Lemma make_server_inv o h h' s :
  (so_unauthenticated o = true -> so_authHandlersForCreds o = ∅ /\ so_tlsAuthHandler o = None) ->
  make_server env o h = (h', Done s) ->
  exists leaf keys key names creds issuer,
    made o leaf keys key names /\
    let audience := match so_authAudience o with [] => names | a => a end in
    let payload := String.string_of_list_ascii (base64_encode creds) in
    let internal := wo_Enable (so_webrtcOpts o) && runs_internal_signaling o in
    issuer = (if bool_decide (so_authIssuer o = EmptyString) then default EmptyString (head audience) else so_authIssuer o) /\
    s = mkRpcServer (auth_part env o keys key (ev_NewString env) payload audience issuer) (ev_NewString env) payload names
      (interceptors (so_unauthenticated o) (bool_decide (is_Some (so_unaryInterceptor o))))
      (interceptors (so_unauthenticated o) (bool_decide (is_Some (so_streamInterceptor o))))
      (so_unknownStreamDesc o) (so_statsHandler o)
      (if wo_Enable (so_webrtcOpts o) then Some (webrtc_part o) else None)
      ((if wo_Enable (so_webrtcOpts o) then external_answerer o names else []) ++
       (if internal then [internal_answerer env o leaf (ev_NewString env) payload names] else []))
      (if internal then Some (NewWebRTCSignalingServer false (internal_hosts o names)) else None)
      ((if so_unauthenticated o then [] else [authService]) ++
       match so_authToHandler o with Some _ => [externalAuthService] | None => [] end ++
       (if internal then [signalingService] else []))
      (hd_mdns h') false false.
Proof.
  intros Hun Hm. unfold make_server in Hm. cbv zeta in Hm.
  apply bind_done in Hm as (h1 & leaf & Hleaf & Hm). apply bind_done in Hm as (h2 & [keys signer] & Hkeys & Hm).
  apply bind_done in Hm as (h3 & [] & _ & Hm). apply bind_done in Hm as (h4 & key & Hkey & Hm).
  apply bind_done in Hm as (h5 & creds & _ & Hm). apply bind_done in Hm as (h6 & [] & Hr1 & Hm).
  apply bind_done in Hm as (h7 & [] & Hr2 & Hm). apply bind_done in Hm as (h8 & addr & _ & Hm).
  apply bind_done in Hm as (h9 & names & Hnames & Hm). apply bind_done in Hm as (h10 & issuer & Hiss & Hm).
  apply bind_done in Hm as (h11 & [] & _ & Hm). apply bind_done in Hm as (h12 & [] & Hr3 & Hm).
  apply bind_done in Hm as (h13 & mdns & [= -> <-] & Hm). apply ret_done in Hm as [-> Hs].
  exists leaf, keys, key, names, creds, issuer. split; [|split].
  - split; [done|..].
    + by eexists _, _.
    + exists h1, h2, signer. split; [done|]. unfold signing_key in Hkey. destruct (so_unauthenticated o).
      * by apply ret_done in Hkey as [_ ->].
      * destruct (keys !! signer) as [k|]; [|done]. apply ret_done in Hkey as [_ ->]. by eexists.
    + unfold instance_names in Hnames. destruct (so_instanceNames o); [|by apply ret_done in Hnames as [_ ->]].
      apply bind_done in Hnames as (? & n & _ & Hn). by apply ret_done in Hn as [_ ->].
    + intros Htls Hany. apply (bool_decide_eq_true_2 _) in Htls.
      destruct Hany as [Hu|[[f Hf]|Hi]]; [rewrite Hu in Hr1; by eapply register_done|
        rewrite Hf in Hr2; by eapply register_done|rewrite Hi in Hr3; by eapply register_done].
  - destruct (bool_decide (so_authIssuer o = EmptyString)); [|by apply ret_done in Hiss as [_ ->]].
    destruct (match so_authAudience o with [] => names | a => a end); [done|]. by apply ret_done in Hiss as [_ ->].
  - done.
Qed.

Lemma NewServer_inv opts h s : NewServer env opts = (h, Done s) ->
  exists o, apply_options opts no_options = inl o /\ ev_Listen env (bind_address o) = None /\
    (so_unauthenticated o = true -> so_authHandlersForCreds o = ∅ /\ so_tlsAuthHandler o = None) /\
    make_server env o (mkHeld true [] []) = (h, Done s).
Proof.
  unfold NewServer. destruct (apply_options opts no_options) as [o|err]; [|done].
  destruct (so_unauthenticated o && _) eqn:Hmix; [done|].
  destruct (ev_Listen env (bind_address o)) eqn:Hl; [done|]. intros Hm. exists o. split_and!; try done.
  intros Hu. rewrite Hu in Hmix. cbn in Hmix. apply orb_false_iff in Hmix as [Hs Ht].
  apply negb_false_iff, bool_decide_eq_true in Hs. apply bool_decide_eq_false in Ht.
  split; [by apply map_size_empty_inv|by apply eq_None_not_Some].
Qed.

(** The key that signs is one of the server's keys, under its identifier, with
    its public half. *)
Lemma setup_keys_ok o h h' keys signer k : options_ok o -> setup_keys env o h = (h', Done (keys, signer)) ->
  keys !! signer = Some k ->
  exists m priv, k = mkAuthKey signer (Some m) (Some priv) (Some (public_of priv)) /\ m ∈ key_methods.
Proof.
  intros Hok Hs Hk. pose proof (ok_keys o Hok) as Hkeys. unfold setup_keys in Hs.
  destruct (bool_decide (size (so_authKeys o) = 0)).
  - destruct (negb _); [by build_inv Hs|]. destruct (so_unauthenticated o).
    + apply ret_done in Hs as [_ [= -> ->]]. by rewrite lookup_empty in Hk.
    + apply bind_done in Hs as (h1 & priv & _ & Hs). apply ret_done in Hs as [_ [= -> ->]].
      rewrite lookup_singleton_eq in Hk. injection Hk as <-. eexists _, priv. split; [done|]. set_solver.
  - assert (Hin : keys = so_authKeys o).
    { destruct (bool_decide (so_jwtSignerKeyID o = EmptyString)); [|by apply ret_done in Hs as [_ [= -> ->]]].
      destruct (map_to_list _) as [|[i f] [|]]; [by build_inv Hs| |by build_inv Hs].
      destruct (bool_decide _); [by build_inv Hs|]. by apply ret_done in Hs as [_ [= -> ->]]. }
    subst keys. eauto.
Qed.
End ServerLemmas.

(** ** Properties *)

Section Properties.
Context {Key PrivKey D UI SI UH SH DOpt Hook Conf : Type} `{Jwt Key PrivKey} `{Multierr goerror} `{GrpcStatus}.
Abbreviation options := (serverOptions (Key:=Key) (PrivKey:=PrivKey) (D:=D) (UI:=UI) (SI:=SI) (UH:=UH) (SH:=SH)
  (DOpt:=DOpt) (Hook:=Hook) (Conf:=Conf)).
Implicit Types (o : options) (opts : list (options -> options + goerror)).
Context (env : serverEnv (Key:=Key) (PrivKey:=PrivKey)).

(** The chain over WebRTC is the other one without authentication. *)
Lemma webrtc_chain unauthenticated user :
  webrtc_interceptors (auth_position unauthenticated) (interceptors unauthenticated user) = interceptors true user.
Proof. destruct unauthenticated, user; vm_compute; reflexivity. Qed.

(** A server that was made has what its operations rely on: names and an
    audience that are not empty, an issuer that is the one of the options or the
    first of the audience, an open listener, and announcements it knows of. The
    internal signaling service runs exactly when WebRTC is enabled and it was
    asked for or no external signaling server was given; then there is an
    answerer for it. *)
Theorem server_is_configured opts h (s : rpcServer) : NewServer env opts = (h, Done s) ->
  exists o, apply_options opts no_options = inl o /\
    rs_instanceNames s <> [] /\ ss_authAudience (rs_auth s) <> [] /\
    ss_authIssuer (rs_auth s) = (if bool_decide (so_authIssuer o = EmptyString)
                                 then default EmptyString (head (ss_authAudience (rs_auth s))) else so_authIssuer o) /\
    hd_listener h = true /\ hd_mdns h = rs_mdns s /\ rs_stopped s = false /\ rs_locked s = false /\
    (is_Some (rs_signaling s) <-> wo_Enable (so_webrtcOpts o) = true /\
       (wo_EnableInternalSignaling (so_webrtcOpts o) = true \/ wo_ExternalSignalingAddress (so_webrtcOpts o) = EmptyString)) /\
    (is_Some (rs_signaling s) -> signalingService ∈ rs_services s /\
       exists a, a ∈ rs_answerers s /\ aa_address a = ev_AddrString env).
Proof.
  intros (o & Ho & _ & Hun & Hm)%NewServer_inv. exists o. split; [done|].
  pose proof (growing_make env o (mkHeld true [] [])) as (Hl & _ & _). rewrite Hm in Hl; cbn in Hl.
  destruct (make_server_inv env o _ _ _ Hun Hm) as (leaf & keys & key & names & creds & issuer & Hmade & Hiss & ->).
  destruct Hmade as [_ _ _ Hne _]. cbn. unfold runs_internal_signaling. split_and!; try done.
  - by destruct (so_authAudience o).
  - destruct (wo_Enable (so_webrtcOpts o)); cbn; [|split; [by intros [? ?]|by intros [? ?]]].
    destruct (wo_EnableInternalSignaling (so_webrtcOpts o)); cbn; [split; [by auto|by eexists]|].
    clear. case_bool_decide; [split; [by auto|by eexists]|]. split; [by intros [? ?]|]. by intros [_ [?|?]].
  - destruct (wo_Enable _ && _); [|by intros [? ?]]. intros _. split; [set_solver|].
    eexists (internal_answerer _ _ _ _ _ _). split; [|done]. apply elem_of_app. right. by apply list_elem_of_singleton.
Qed.
Lemma ParseInt_FormatInt_base0 n : - 2 ^ 63 <= n < 2 ^ 63 -> ParseInt 0 64 (FormatInt n) = inl n.
Proof.
  intros Hn. pose proof (ParseInt_FormatInt 64 n ltac:(lia) Hn) as Hp.
  assert (2 ^ 64 = 2 * 2 ^ 63) as Hpow by done.
  unfold FormatInt in Hp |- *. destruct (Z.ltb_spec n 0).
  - cbn [ParseInt] in Hp |- *. change (Ascii.eqb "-" "+") with false in *. change (Ascii.eqb "-" "-") with true in *. cbv iota beta in *.
    rewrite ParseUint_FormatUint in Hp by lia. rewrite ParseUint_FormatUint_base0 by lia. exact Hp.
  - pose proof (ParseUint_FormatUint 64 n ltac:(lia) ltac:(lia)) as H1.
    pose proof (ParseUint_FormatUint_base0 n ltac:(lia)) as H0.
    destruct (FormatUint_ne n) as (c & s & Hs). rewrite Hs in *. unfold ParseInt in Hp |- *.
    destruct (Ascii.eqb c "+") eqn:E1.
    { apply Ascii.eqb_eq in E1 as ->. unfold ParseUint in H1. by cbn in H1. }
    destruct (Ascii.eqb c "-") eqn:E2.
    { apply Ascii.eqb_eq in E2 as ->. unfold ParseUint in H1. by cbn in H1. }
    rewrite H0. rewrite H1 in Hp. exact Hp.
Qed.

(** ** Flags of basic types *)

Section BasicFlags.
Context {FT V : Type} `{FlagValues FT V} `{EqDecision FT}.
Implicit Types (fd : structField FT) (v : value V).

(** A name that stands for itself in a tag. *)
Definition simple_name (name : string) : Prop :=
  name <> EmptyString /\ str_mem "," name = false /\ legal_name name = true /\ exists e, ParseInt 10 64 name = inr e.
Definition is_basic (t : gotype FT) : bool := match t with TBool | TString | TInt => true | _ => false end.
Definition flag_name fd : string := default EmptyString (fd_flag fd).
Record simple_field fd : Prop := {
  sf_exported : fd_exported fd = true;
  sf_basic : is_basic (fd_Type fd) = true;
  sf_flag : fd_flag fd = Some (flag_name fd);
  sf_name : simple_name (flag_name fd);
}.

(** A value of a basic type, and how it is written on the command line. *)
Definition basic_value (t : gotype FT) v : Prop :=
  match t, v with
  | TBool, VBool _ | TString, VString _ => True
  | TInt, VInt z => - 2 ^ 63 <= z < 2 ^ 63
  | _, _ => False
  end.
Definition value_text v : string :=
  match v with VBool b => FormatBool b | VString s => s | VInt z => FormatInt z | _ => EmptyString end.
Definition render (setting : structField FT * value V) : string :=
  String "-" (flag_name setting.1 +:+ String "=" (value_text setting.2)).

Definition zero_value v : bool :=
  match v with VBool b => negb b | VString s => bool_decide (s = EmptyString) | VInt z => z =? 0 | _ => false end.
(** The last setting of a flag; and what becomes of a field. *)
Fixpoint last_setting (name : string) (settings : list (structField FT * value V)) (cur : option (value V)) : option (value V) :=
  match settings with
  | [] => cur
  | (fd, v) :: rest => last_setting name rest (if bool_decide (flag_name fd = name) then Some v else cur)
  end.
Definition stored (old : value V) (setting : option (value V)) : value V :=
  match setting with Some v => if zero_value v then old else v | None => old end.

(** The entry of a flag that was last set to a value, or never. *)
Definition basic_entry (t : gotype FT) (o : option (value V)) : entry FT V :=
  match t with
  | TBool => EnBool (match o with Some (VBool b) => b | _ => false end)
  | TInt => EnInt (match o with Some (VInt z) => z | _ => 0 end)
  | _ => EnString (match o with Some (VString s) => s | _ => EmptyString end)
  end.

Lemma simple_info fd : simple_field fd ->
  parseFlagInfo fd (flag_name fd) = inl (mkFlagInfo (V:=V) (flag_name fd) EmptyString NilVal false EmptyString false false 0 false false).
Proof.
  intros [_ Hb _ (Hne & Hc & _ & e & He)]. unfold parseFlagInfo. rewrite split_char_none by done.
  rewrite bool_decide_eq_false_2 by done. rewrite He. cbn. by destruct (fd_Type fd).
Qed.

Lemma legal_simple fd : simple_field fd -> legal_name (flag_name fd) = true.
Proof. by intros [_ _ _ (_ & _ & ? & _)]. Qed.

(** Declaring: afterwards every flag has an entry that was never set. *)
Lemma extract_simple fields : forall i s,
  Forall simple_field fields -> NoDup (flag_name <$> fields) ->
  (forall fd, fd ∈ fields -> st_formal s !! flag_name fd = None) ->
  exists m, extract_loop i fields None s = (st_set_formal m s, Ret tt) /\
    (forall fd, fd ∈ fields -> m !! flag_name fd = Some (basic_entry (fd_Type fd) None)) /\
    (forall n, n ∉ flag_name <$> fields -> m !! n = st_formal s !! n).
Proof.
  induction fields as [|fd fields IH]; intros i s Hf Hd Hn.
  { exists (st_formal s). split_and!; [by destruct s| |done]. intros fd Hin. by apply elem_of_nil in Hin. }
  apply Forall_cons in Hf as [Hfd Hf]. rewrite fmap_cons in Hd. apply NoDup_cons in Hd as [Hnew Hd].
  set (s1 := st_set_formal (<[flag_name fd := basic_entry (fd_Type fd) None]> (st_formal s)) s).
  destruct (IH (S i) s1) as (m & Hm & Hin & Hout); [done|done| |].
  { intros fd' Hfd'. cbn. rewrite lookup_insert_ne; [apply Hn; by right|]. intros E. apply Hnew. rewrite E. by apply list_elem_of_fmap_2. }
  exists m. split_and!.
  - cbn [extract_loop]. rewrite (sf_exported _ Hfd). cbn [negb]. rewrite (sf_flag _ Hfd).
    unfold mbind, prog_bind, ok_or. rewrite (simple_info _ Hfd). unfold mret, prog_ret. cbn [fi_Extra].
    assert (extract_field i fd (mkFlagInfo (V:=V) (flag_name fd) EmptyString NilVal false EmptyString false false 0 false false) s
            = (s1, Ret tt)) as ->; [|exact Hm].
    unfold extract_field. cbn [fi_IsFlagVal fi_Default fi_Name]. rewrite bool_decide_eq_true_2 by done.
    assert (forall e, Var (flag_name fd) e s = (st_set_formal (<[flag_name fd := e]> (st_formal s)) s, Ret tt)) as HVar.
    { intros e. unfold Var, mbind, prog_bind, get. rewrite (legal_simple _ Hfd), (Hn fd) by (by left). done. }
    pose proof (sf_basic _ Hfd) as Hb. unfold s1. destruct (fd_Type fd); try discriminate Hb; apply HVar.
  - intros fd' [->|Hin']%elem_of_cons; [|by apply Hin]. rewrite Hout by done. apply lookup_insert_eq.
  - intros n Hnot. rewrite fmap_cons in Hnot. apply not_elem_of_cons in Hnot as [Hne Hnot].
    rewrite Hout by done. cbn. by rewrite lookup_insert_ne.
Qed.

(** Reading the arguments: the entries hold the last settings. *)
Definition holds_settings (fields : list (structField FT)) (settings : list (structField FT * value V))
    (cur : string -> option (value V)) (s : fstate FT V) : Prop :=
  forall fd, fd ∈ fields -> st_formal s !! flag_name fd = Some (basic_entry (fd_Type fd) (last_setting (flag_name fd) settings (cur (flag_name fd)))).

Lemma str_mem_prefix name r : str_mem "=" name = false -> split2 "=" (name +:+ String "=" r)%string = (name, Some r).
Proof. apply split2_app. Qed.

Lemma render_parsed fd v rest s : simple_field fd ->
  Parse (render (fd, v) :: rest) s =
  match st_formal s !! flag_name fd with
  | None => (if bool_decide (flag_name fd = "help"%string \/ flag_name fd = "h"%string) then fails EHelp else fails (ENotDefined (flag_name fd))) s
  | Some e => (set_entry (flag_name fd) (value_text v) e ≫= fun _ => Parse rest) s
  end.
Proof.
  intros [_ _ _ (Hne & _ & Hlegal & _)]. unfold legal_name in Hlegal. breflect. unfold render. cbn [fst snd].
  remember (flag_name fd) as fname eqn:E in *. clear E. destruct fname as [|c name]; [done|]. rewrite str_app_cons.
  assert (Ascii.eqb c "-" = false) as Hdash.
  { apply Ascii.eqb_neq. intros ->. cbn in *. by destruct name. }
  match goal with Hmem : str_mem "=" _ = false |- _ => pose proof Hmem as Heq end.
  cbn [str_mem] in Heq. apply orb_false_iff in Heq as [Hceq Hmem].
  cbn [Parse]. rewrite Hdash. cbn [andb].
  assert (String.prefix "-" (String c (name +:+ String "=" (value_text v))) = false) as ->.
  { cbn [String.prefix]. destruct (Ascii.ascii_dec "-" c) as [<-|]; [by cbn in Hdash|done]. }
  assert (String.prefix "=" (String c (name +:+ String "=" (value_text v))) = false) as ->.
  { cbn [String.prefix]. destruct (Ascii.ascii_dec "=" c) as [<-|]; [by cbn in Hceq|done]. }
  cbn [orb split2]. rewrite Hceq, str_mem_prefix by done. unfold mbind, prog_bind, get.
  by destruct (st_formal s !! String c name).
Qed.

Lemma set_basic name t v o s : is_basic t = true -> basic_value t v ->
  set_entry name (value_text v) (basic_entry t o) s
  = (st_set_formal (<[name := basic_entry t (Some v)]> (st_formal s)) s, Ret tt).
Proof.
  destruct t, v; try done; intros _ Hv; cbn in Hv |- *.
  - by rewrite ParseBool_FormatBool.
  - unfold put_entry. by rewrite ParseInt_FormatInt_base0.
Qed.

Lemma basic_name_inj (fields : list (structField FT)) fd fd' :
  NoDup (flag_name <$> fields) -> fd ∈ fields -> fd' ∈ fields -> flag_name fd = flag_name fd' -> fd = fd'.
Proof.
  intros Hd Hin Hin' E. apply list_elem_of_lookup in Hin as [i Hi]. apply list_elem_of_lookup in Hin' as [j Hj].
  assert (i = j) as ->; [|congruence].
  eapply (NoDup_lookup _ _ _ (flag_name fd) Hd); rewrite list_lookup_fmap; [by rewrite Hi|by rewrite Hj, E].
Qed.

Lemma parse_settings fields settings : forall cur s,
  Forall simple_field fields -> NoDup (flag_name <$> fields) ->
  Forall (fun st => st.1 ∈ fields /\ basic_value (fd_Type st.1) st.2) settings ->
  holds_settings fields [] cur s ->
  exists m, Parse (render <$> settings) s = (st_set_args [] (st_set_formal m s), Ret tt) /\
    holds_settings fields settings cur (st_set_args [] (st_set_formal m s)).
Proof.
  induction settings as [|[fd v] settings IH]; intros cur s Hf Hd Hset Hs.
  { exists (st_formal s). split; [by destruct s|exact Hs]. }
  apply Forall_cons in Hset as [[Hin Hv] Hset]. cbn [fst snd] in Hin, Hv.
  pose proof (proj1 (Forall_forall _ _) Hf fd Hin) as Hfd.
  rewrite fmap_cons, render_parsed, (Hs fd Hin) by done.
  unfold mbind, prog_bind. rewrite set_basic by (try apply sf_basic; done).
  set (s1 := st_set_formal _ s).
  destruct (IH (fun n => if bool_decide (flag_name fd = n) then Some v else cur n) s1) as (m & Hm & Hh); [done..| |].
  { intros fd' Hin'. cbn. case_bool_decide as E.
    - apply (basic_name_inj fields) in E; [|done..]. subst fd'. by rewrite lookup_insert_eq.
    - rewrite lookup_insert_ne by done. apply (Hs fd' Hin'). }
  exists m. split; [exact Hm|]. intros fd' Hin'. exact (Hh fd' Hin').
Qed.

Definition typed_option (t : gotype FT) (o : option (value V)) : Prop := forall v, o = Some v -> basic_value t v.

Lemma last_setting_typed fields fd settings : forall cur,
  NoDup (flag_name <$> fields) -> fd ∈ fields ->
  Forall (fun st => st.1 ∈ fields /\ basic_value (fd_Type st.1) st.2) settings ->
  typed_option (fd_Type fd) cur -> typed_option (fd_Type fd) (last_setting (flag_name fd) settings cur).
Proof.
  induction settings as [|[fd' v] settings IH]; intros cur Hd Hin Hset Hc; [done|].
  apply Forall_cons in Hset as [[Hin' Hv] Hset]. cbn [last_setting]. apply IH; [done..|].
  case_bool_decide as E; [|done]. apply (basic_name_inj fields) in E; [|done..]. subst fd'. by intros v' [= <-].
Qed.

(** Storing what an entry holds. *)
Lemma store_simple i fd s old o :
  simple_field fd -> typed_option (fd_Type fd) o -> st_values s !! i = Some old ->
  st_formal s !! flag_name fd = Some (basic_entry (fd_Type fd) o) ->
  forall (k : unit -> flagM (gset nat * option (nat * structField FT))),
  let info := mkFlagInfo (V:=V) (flag_name fd) EmptyString NilVal false EmptyString false false 0 false false in
  (find_value fd info ≫= fun r => (match r with Continue => mret tt | Found val isSet => store_value i fd info val isSet end) ≫= k) s
  = k tt (st_set_values (<[i := stored old o]> (st_values s)) s).
Proof.
  intros Hfd Ho Hold Hentry k info. unfold find_value, info. cbn [fi_Positional fi_IsFlagVal fi_Name].
  unfold mbind, prog_bind, get. rewrite Hentry.
  assert (entry_Get (basic_entry (fd_Type fd) o) =
          Some (match fd_Type fd, o with
                | TBool, Some (VBool b) => BoolVal b | TBool, _ => BoolVal false
                | TInt, Some (VInt z) => IntVal z | TInt, _ => IntVal 0
                | _, Some (VString x) => StrVal x | _, _ => StrVal EmptyString end)) as ->.
  { pose proof (sf_basic _ Hfd) as Hb. destruct (fd_Type fd); try discriminate Hb; by destruct o as [[]|]. }
  assert (forall w : value V, st_set_values (<[i := old]> (st_values s)) s = s) as Hid.
  { intros _. rewrite list_insert_id by done. by destruct s. }
  unfold store_value, set_field. rewrite (sf_exported _ Hfd).
  pose proof (sf_basic _ Hfd) as Hb.
  destruct (fd_Type fd); try discriminate Hb; destruct o as [v|];
    try (specialize (Ho v eq_refl); destruct v; try done);
    cbn [fi_Required fi_DefaultSet fi_IsFlagVal fi_Name andb negb orb IsZero stored zero_value mret prog_ret put_value modify mbind prog_bind get];
    unfold mret, prog_ret, mbind, prog_bind, get, put_value, modify;
    try (rewrite Hid by exact old; done).
  - destruct b; cbn [negb]; [rewrite Hold; done|]. by rewrite Hid by exact old.
  - case_bool_decide; [by rewrite Hid by exact old|]. rewrite Hold. done.
  - destruct (z =? 0); [by rewrite Hid by exact old|]. rewrite Hold. done.
Qed.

___

**How to complete this task**
If a line in the data above holds the string "NilVal", copy it.

**Task result**
  parseFlagInfo fd (flag_name fd) = inl (mkFlagInfo (V:=V) (flag_name fd) EmptyString NilVal false EmptyString false false 0 false false).
    assert (extract_field i fd (mkFlagInfo (V:=V) (flag_name fd) EmptyString NilVal false EmptyString false false 0 false false) s
  let info := mkFlagInfo (V:=V) (flag_name fd) EmptyString NilVal false EmptyString false false 0 false false in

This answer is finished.